# ACTIVITY
Please copy the lines below exactly, from the first one through the line showing "record_of st (manifest_key".

**** RECORDS

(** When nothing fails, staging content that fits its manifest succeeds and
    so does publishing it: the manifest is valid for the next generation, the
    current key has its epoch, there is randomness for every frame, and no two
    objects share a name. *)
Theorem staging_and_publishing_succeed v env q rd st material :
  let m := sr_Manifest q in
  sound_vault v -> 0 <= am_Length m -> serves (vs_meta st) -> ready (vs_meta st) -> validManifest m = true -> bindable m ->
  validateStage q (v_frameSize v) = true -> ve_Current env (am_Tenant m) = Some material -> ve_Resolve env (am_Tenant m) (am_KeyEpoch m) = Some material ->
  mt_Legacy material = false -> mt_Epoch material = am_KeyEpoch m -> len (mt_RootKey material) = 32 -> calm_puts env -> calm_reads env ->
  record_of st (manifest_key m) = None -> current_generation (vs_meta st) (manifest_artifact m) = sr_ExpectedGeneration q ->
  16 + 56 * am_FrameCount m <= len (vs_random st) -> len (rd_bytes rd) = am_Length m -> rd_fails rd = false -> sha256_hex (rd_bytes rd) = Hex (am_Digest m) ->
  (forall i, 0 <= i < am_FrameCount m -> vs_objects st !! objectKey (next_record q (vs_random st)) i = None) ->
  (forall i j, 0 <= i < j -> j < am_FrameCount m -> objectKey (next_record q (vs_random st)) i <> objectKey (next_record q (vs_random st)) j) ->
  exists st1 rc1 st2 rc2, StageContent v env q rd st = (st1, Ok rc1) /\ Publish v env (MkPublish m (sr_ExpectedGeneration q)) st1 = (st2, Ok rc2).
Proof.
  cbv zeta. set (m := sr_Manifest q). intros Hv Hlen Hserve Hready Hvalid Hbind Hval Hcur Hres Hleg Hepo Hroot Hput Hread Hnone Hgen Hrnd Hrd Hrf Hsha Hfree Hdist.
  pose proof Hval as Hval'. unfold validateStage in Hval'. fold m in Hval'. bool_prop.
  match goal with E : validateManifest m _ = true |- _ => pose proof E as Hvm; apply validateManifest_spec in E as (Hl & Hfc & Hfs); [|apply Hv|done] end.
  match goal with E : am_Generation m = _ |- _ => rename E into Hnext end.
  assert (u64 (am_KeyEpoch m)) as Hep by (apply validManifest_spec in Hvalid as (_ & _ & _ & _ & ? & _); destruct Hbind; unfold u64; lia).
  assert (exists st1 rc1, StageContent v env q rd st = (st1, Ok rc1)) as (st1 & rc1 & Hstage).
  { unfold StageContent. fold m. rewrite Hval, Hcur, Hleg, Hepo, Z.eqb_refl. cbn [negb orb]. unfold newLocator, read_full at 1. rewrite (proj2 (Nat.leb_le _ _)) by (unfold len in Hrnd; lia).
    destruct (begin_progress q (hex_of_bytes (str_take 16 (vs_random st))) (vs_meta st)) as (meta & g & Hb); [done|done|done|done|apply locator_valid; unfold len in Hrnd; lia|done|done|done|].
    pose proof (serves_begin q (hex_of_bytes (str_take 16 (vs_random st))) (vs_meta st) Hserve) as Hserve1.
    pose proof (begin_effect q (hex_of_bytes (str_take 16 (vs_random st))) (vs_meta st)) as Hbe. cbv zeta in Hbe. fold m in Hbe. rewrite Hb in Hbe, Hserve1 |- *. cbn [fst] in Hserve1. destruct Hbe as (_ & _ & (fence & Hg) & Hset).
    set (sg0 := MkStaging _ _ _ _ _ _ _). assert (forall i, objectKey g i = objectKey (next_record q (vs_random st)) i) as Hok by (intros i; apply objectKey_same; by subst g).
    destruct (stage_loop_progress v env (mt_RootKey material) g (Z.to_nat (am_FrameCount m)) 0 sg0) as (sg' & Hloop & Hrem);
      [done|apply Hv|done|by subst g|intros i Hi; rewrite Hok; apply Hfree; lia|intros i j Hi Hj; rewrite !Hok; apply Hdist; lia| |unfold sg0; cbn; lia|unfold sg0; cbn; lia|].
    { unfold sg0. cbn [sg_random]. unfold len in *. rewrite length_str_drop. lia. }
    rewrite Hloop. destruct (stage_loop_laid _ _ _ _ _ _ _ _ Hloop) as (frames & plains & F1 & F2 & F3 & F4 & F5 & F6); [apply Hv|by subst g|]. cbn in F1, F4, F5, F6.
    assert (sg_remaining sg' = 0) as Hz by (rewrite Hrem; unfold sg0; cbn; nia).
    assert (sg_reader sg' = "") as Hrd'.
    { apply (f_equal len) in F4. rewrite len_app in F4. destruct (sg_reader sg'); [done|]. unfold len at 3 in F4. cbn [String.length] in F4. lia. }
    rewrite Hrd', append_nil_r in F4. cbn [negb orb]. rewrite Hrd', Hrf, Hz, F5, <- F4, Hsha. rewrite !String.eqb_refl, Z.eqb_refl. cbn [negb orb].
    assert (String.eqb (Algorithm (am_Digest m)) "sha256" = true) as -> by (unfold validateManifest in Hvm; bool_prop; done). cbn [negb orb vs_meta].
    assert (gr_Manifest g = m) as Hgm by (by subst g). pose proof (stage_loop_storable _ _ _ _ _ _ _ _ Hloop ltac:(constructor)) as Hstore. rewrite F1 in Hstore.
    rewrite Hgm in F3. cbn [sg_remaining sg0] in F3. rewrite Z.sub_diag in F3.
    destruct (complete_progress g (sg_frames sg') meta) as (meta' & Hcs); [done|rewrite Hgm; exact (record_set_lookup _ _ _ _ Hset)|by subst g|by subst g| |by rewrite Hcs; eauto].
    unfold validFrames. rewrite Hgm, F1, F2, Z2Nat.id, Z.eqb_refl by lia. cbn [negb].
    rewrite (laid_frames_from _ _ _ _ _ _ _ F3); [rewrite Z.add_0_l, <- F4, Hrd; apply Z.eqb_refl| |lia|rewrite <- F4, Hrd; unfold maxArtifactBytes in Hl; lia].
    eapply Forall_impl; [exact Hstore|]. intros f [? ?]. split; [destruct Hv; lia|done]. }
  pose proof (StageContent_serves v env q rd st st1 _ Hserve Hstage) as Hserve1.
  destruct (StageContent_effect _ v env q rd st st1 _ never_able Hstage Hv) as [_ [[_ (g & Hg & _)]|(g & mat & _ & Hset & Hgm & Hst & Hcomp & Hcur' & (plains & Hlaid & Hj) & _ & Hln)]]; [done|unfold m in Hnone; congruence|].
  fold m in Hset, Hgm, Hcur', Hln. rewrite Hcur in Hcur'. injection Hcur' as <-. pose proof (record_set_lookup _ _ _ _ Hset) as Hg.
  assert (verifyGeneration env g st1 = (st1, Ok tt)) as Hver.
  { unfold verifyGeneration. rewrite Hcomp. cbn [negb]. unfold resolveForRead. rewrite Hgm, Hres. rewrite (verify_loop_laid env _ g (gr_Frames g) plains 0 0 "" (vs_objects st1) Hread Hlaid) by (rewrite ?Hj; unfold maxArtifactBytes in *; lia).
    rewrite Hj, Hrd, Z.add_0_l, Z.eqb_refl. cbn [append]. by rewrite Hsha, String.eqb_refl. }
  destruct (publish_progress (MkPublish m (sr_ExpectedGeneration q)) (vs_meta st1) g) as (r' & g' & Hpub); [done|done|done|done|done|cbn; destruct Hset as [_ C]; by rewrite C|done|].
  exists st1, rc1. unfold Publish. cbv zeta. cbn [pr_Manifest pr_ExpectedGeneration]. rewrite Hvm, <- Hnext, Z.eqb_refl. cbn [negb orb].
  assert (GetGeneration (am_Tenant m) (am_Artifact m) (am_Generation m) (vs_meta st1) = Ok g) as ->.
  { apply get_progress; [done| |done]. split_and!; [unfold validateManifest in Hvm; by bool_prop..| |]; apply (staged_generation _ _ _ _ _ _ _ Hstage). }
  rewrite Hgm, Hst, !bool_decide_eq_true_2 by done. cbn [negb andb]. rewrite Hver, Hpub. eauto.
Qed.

********

# RESULT OF THE EXERCISE
(** When nothing fails, staging content that fits its manifest succeeds and
    so does publishing it: the manifest is valid for the next generation, the
    current key has its epoch, there is randomness for every frame, and no two
    objects share a name. *)
Theorem staging_and_publishing_succeed v env q rd st material :
  let m := sr_Manifest q in
  sound_vault v -> 0 <= am_Length m -> serves (vs_meta st) -> ready (vs_meta st) -> validManifest m = true -> bindable m ->
  validateStage q (v_frameSize v) = true -> ve_Current env (am_Tenant m) = Some material -> ve_Resolve env (am_Tenant m) (am_KeyEpoch m) = Some material ->
  mt_Legacy material = false -> mt_Epoch material = am_KeyEpoch m -> len (mt_RootKey material) = 32 -> calm_puts env -> calm_reads env ->
  record_of st (manifest_key m) = None -> current_generation (vs_meta st) (manifest_artifact m) = sr_ExpectedGeneration q ->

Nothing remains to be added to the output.